USDT Holds Firm as the Go-To Stablecoin for Payments

When it comes to the preferred stablecoin for payments, Tether’s USDt remains the undisputed leader. Despite the rise of many competitors, USDT continues to dominate payment volume, far outpacing Circle’s USDC, which holds a clear second place in the market. This preference points to USDT’s deep liquidity, broad adoption, and trust among users and businesses alike.

Blockchain Networks Powering Stablecoin Activity

Looking at the blockchains supporting these stablecoin payments, Tron and Ethereum have emerged as the frontrunners. Tron, in particular, has distinguished itself with notably large average B2B transaction sizes, surpassing $219,000 — a figure echoed by Ethereum’s performance. Binance Smart Chain (BSC) ranks third in this domain, though its transaction sizes tend to be smaller. This highlights how different blockchains serve distinct niches, with Tron and Ethereum catering more to high-value business transactions.

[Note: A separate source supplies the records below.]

(* ===== verification/EngineCluster.v ===== *)
(** * A network of drivers refines the network of engines

    The replicas of EngineDriver.v, with their buffers, their loops and their random
    choices, take the steps of the network of EngineNet.v: each action that they apply is
    active or a message that was sent and verified. *)

From S2P Require Import Prelude PyFloat Engine EngineActions EngineFacts EngineInv EngineNet EngineDriver EngineDriverFacts.

(** [received] records the messages that the drivers have verified and put in their
    buffers: the receiver, the sender, the message and its signature. *)
Record Cluster : Type := mkCluster {
  nodes : Z -> Node;
  broadcasts : list (Z * Msg);
  received : list (Z * Z * Msg * string)
}.

Inductive ClusterEvent : Type :=
  | Timer (i : Z) (w : Wallet) (now : float) (rnd : nat -> Choice)
  | Receive (i : Z) (x : Incoming) (w : Wallet) (now : float) (rnd : nat -> Choice)
  | ReceiveBlock (i n : Z) (hash : string) (w : Wallet) (now : float)
  | FaultySends (k : Z) (m : Msg).

Section Cluster.
Context (replicas target genesis : Z) (faulty : list Z).
Context (digest_view_change : Z -> Z -> string -> PSet -> QSet -> Z -> string).
Context (aggregate : list string -> option string) (unbound_text : option string).
Context (verify : Z -> Msg -> string -> bool) (sign : Z -> Msg -> string).
Context (block_timestamp : Z -> Z) (tolerance : float) (fuel : nat).

Abbreviation conf := (conf replicas target).
Abbreviation correct := (correct replicas faulty).
Abbreviation net_step := (net_step replicas target genesis faulty digest_view_change aggregate unbound_text verify block_timestamp).
Abbreviation steps := (steps replicas target genesis faulty digest_view_change aggregate unbound_text verify block_timestamp).
Abbreviation reachable := (reachable replicas target genesis faulty digest_view_change aggregate unbound_text verify block_timestamp).
Abbreviation apply i := (Apply (conf i) genesis digest_view_change aggregate unbound_text tolerance).
Abbreviation apply_all i := (ApplyActiveActions (conf i) genesis digest_view_change aggregate unbound_text (sign i) tolerance).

Stablecoins Attract Wider Institutional and Regulatory Focus

Stablecoins aren’t just catching the eye of crypto enthusiasts; governments and traditional financial institutions are increasingly paying close attention to their potential. DefiLlama reports that as of May 29, the total market capitalization for stablecoins stood at $247.3 billion — reflecting a remarkable 54.5% growth over the past year.

This explosive expansion has sparked regulatory conversations worldwide. In the US, lawmakers are actively working on legislation designed to regulate stablecoins, aiming to secure the dollar’s dominance within the burgeoning digital economy. Across the globe, regions like the United Arab Emirates and the European Union have already laid down regulatory frameworks, allowing authorized stablecoin issuers to operate under clear guidelines.

Big banks are also exploring stablecoins’ possibilities. A Wall Street Journal report revealed early talks among major US banks about launching a collaborative crypto stablecoin, a move that could reshape the future of money transfers and payments.

On the corporate front, payments giant Stripe made waves on May 7 by rolling out stablecoin accounts for users in over 100 countries, signaling mainstream adoption in payments infrastructure.

Growing Demand for Diverse Stablecoins

While dollar-backed stablecoins like USDT and USDC currently dominate, interest in stablecoins pegged to other currencies or assets is growing. At the recent Token2049 conference, Dea Markova, Fireblocks’ policy chief, shared with Cointelegraph that governments outside the US are increasingly exploring non-dollar-backed stablecoins. This trend hints at a more pluralistic digital currency future, where multiple stablecoins coexist to meet diverse global payment needs.


In short, stablecoins have evolved from niche crypto tokens into essential building blocks for global commerce and payments. Their growth trajectory suggests they will continue to play an expanding role in how businesses and consumers transact across borders — a development that both traditional finance and regulators are watching closely.